Start of INPUT RECORDS
Lemma child_wellformed ps c : denotes_pieces ps c -> child_malformed c = false.
Proof.
  intros [[E1 E2 E3 E4 E5 (v & Hv & E6) (w & Hw & E7)] Ho Hp Hf _].
  assert (Hne : 0 < zlen ps) by (destruct ps; [done|cbn; lia]). pose proof (seq_totals ps) as (T1 & T2 & T3).
  unfold child_malformed, child_summary. rewrite E1, E2, E3, E4, E5, E6, E7, summary_canonical by done.
  rewrite (proj2 (Z.eqb_neq (zlen ps) 0)), (proj2 (Z.ltb_ge (zlen ps) (seq_markers ps))) by lia.
  assert (anchor (first_of v) = 0) as -> by (by destruct v). assert (anchor (last_of (seq_bytes ps) w) = seq_bytes ps) as -> by (by destruct w).
  rewrite !Z.eqb_refl. cbn [orb negb]. rewrite orb_false_r. apply orb_false_iff. split.
  - apply bool_decide_eq_false. unfold search_key_cmp.
    assert (anchor (first_of v) = 0) as -> by (by destruct v). assert (anchor (last_of (seq_bytes ps) w) = seq_bytes ps) as -> by (by destruct w).
    destruct (Z.compare_spec 0 (seq_bytes ps)) as [E|E|E]; [|done|lia]. cbn.
    pose proof (no_bytes_markers ps Hp (eq_sym E)) as Hm. pose proof Hm as Hm'. rewrite Forall_forall in Hm'.
    destruct (Hm' v) as [mv ->]; [apply head_Some in Hv as [? ->]; by left|].
    destruct (Hm' w) as [mw ->]; [apply last_Some in Hw as [? ->]; apply elem_of_app; right; by left|]. cbn.
    destruct (marker_run_order ps mv mw Hm Ho Hv Hw) as [->|Hlt].
    + rewrite Z.compare_refl. cbn. rewrite (proj2 (byte_cmp_eq _ _)) by done. done.
    + by rewrite (proj2 (Z.compare_lt_iff _ _) Hlt).
  - destruct (Z.eqb_spec (seq_bytes ps) 0) as [E|]; [|done]. cbn. apply negb_false_iff, Z.eqb_eq.
    by apply markers_all, no_bytes_markers.
Qed.

(** ** Aggregation *)

(** The accumulators behind the pieces [ps]. *)
Definition previous_key (ps : list piece) : option DraftCompositeSearchKey :=
  match last ps with Some (LeafMarker m) => Some (KeyMarker (seq_bytes ps) (pm_order m) (pm_id m)) | _ => None end.
Definition aggregate_of (ps : list piece) : Aggregate :=
  mkAggregate (seq_bytes ps) (seq_newlines ps) (zlen ps) (seq_markers ps) (seq_bytes ps) (previous_key ps).

Definition totals_fit (ps : list piece) : Prop := seq_bytes ps <= U64_MAX /\ zlen ps <= U64_MAX.

Lemma offset_first ps v : 0 <= seq_bytes ps <= U64_MAX -> checked_offset_key (first_of v) (seq_bytes ps) =
  Ok (match v with LeafText _ => BeforeMarkers (seq_bytes ps) | LeafMarker m => KeyMarker (seq_bytes ps) (pm_order m) (pm_id m) end).
Proof. intros. destruct v; cbn; rewrite (checked_add64_within _ _ U64_MAX) by lia; done. Qed.

Lemma offset_last n total v : checked_offset_key (last_of total v) n = (a ← ok_or AggregateOverflow (checked_add64 total n); Ok (last_of a v)).
Proof. by destruct v. Qed.

Lemma junction ps v : out_of_order (previous_key ps)
    (match v with LeafText _ => BeforeMarkers (seq_bytes ps) | LeafMarker m => KeyMarker (seq_bytes ps) (pm_order m) (pm_id m) end) = false
  <-> forall a, last ps = Some a -> meets a v.
Proof.
  unfold previous_key, out_of_order. destruct (last ps) as [a|]; [|naive_solver]. destruct a as [t|m].
  { split; [|done]. by intros _ a [= <-]. }
  destruct v as [t|n]; [split; [|done]; by intros _ a [= <-]|].
  assert (meets (LeafMarker m) (LeafMarker n) <-> pm_order m < pm_order n) as Hm by done.
  cbn [anchor]. rewrite Z.eqb_refl. cbn [andb]. unfold search_key_cmp, same_marker_order_slot. cbn [anchor]. rewrite Z.compare_refl, Z.eqb_refl. cbn [then_with andb].
  split.
  - intros E a [= <-]. apply Hm. apply orb_false_iff in E as [E1 E2]. apply bool_decide_eq_false in E1. apply Z.eqb_neq in E2.
    destruct (Z.compare_spec (pm_order m) (pm_order n)); [done|done|]. exfalso. by apply E1.
  - intros Hk. specialize (Hk _ eq_refl). apply (proj1 Hm) in Hk. rewrite (proj2 (Z.compare_lt_iff _ _) Hk), (proj2 (Z.eqb_neq _ _)), orb_false_r by lia.
    apply bool_decide_eq_false. by intros [].
Qed.

Lemma previous_app ps qs w : last qs = Some w ->
  previous_key (ps ++ qs) = match w with LeafMarker m => Some (KeyMarker (seq_bytes (ps ++ qs)) (pm_order m) (pm_id m)) | LeafText _ => None end.
Proof. intros Hw. unfold previous_key. rewrite last_app, Hw. by destruct w. Qed.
End of INPUT RECORDS
- **WORK TASK**
Copy out each line of the records where the word "apply" appears.

- **SOLUTION FOR THIS EXERCISE**
  rewrite !Z.eqb_refl. cbn [orb negb]. rewrite orb_false_r. apply orb_false_iff. split.
  - apply bool_decide_eq_false. unfold search_key_cmp.
    destruct (Hm' v) as [mv ->]; [apply head_Some in Hv as [? ->]; by left|].
    destruct (Hm' w) as [mw ->]; [apply last_Some in Hw as [? ->]; apply elem_of_app; right; by left|]. cbn.
  - destruct (Z.eqb_spec (seq_bytes ps) 0) as [E|]; [|done]. cbn. apply negb_false_iff, Z.eqb_eq.
    by apply markers_all, no_bytes_markers.
  - intros E a [= <-]. apply Hm. apply orb_false_iff in E as [E1 E2]. apply bool_decide_eq_false in E1. apply Z.eqb_neq in E2.
    destruct (Z.compare_spec (pm_order m) (pm_order n)); [done|done|]. exfalso. by apply E1.
  - intros Hk. specialize (Hk _ eq_refl). apply (proj1 Hm) in Hk. rewrite (proj2 (Z.compare_lt_iff _ _) Hk), (proj2 (Z.eqb_neq _ _)), orb_false_r by lia.
    apply bool_decide_eq_false. by intros [].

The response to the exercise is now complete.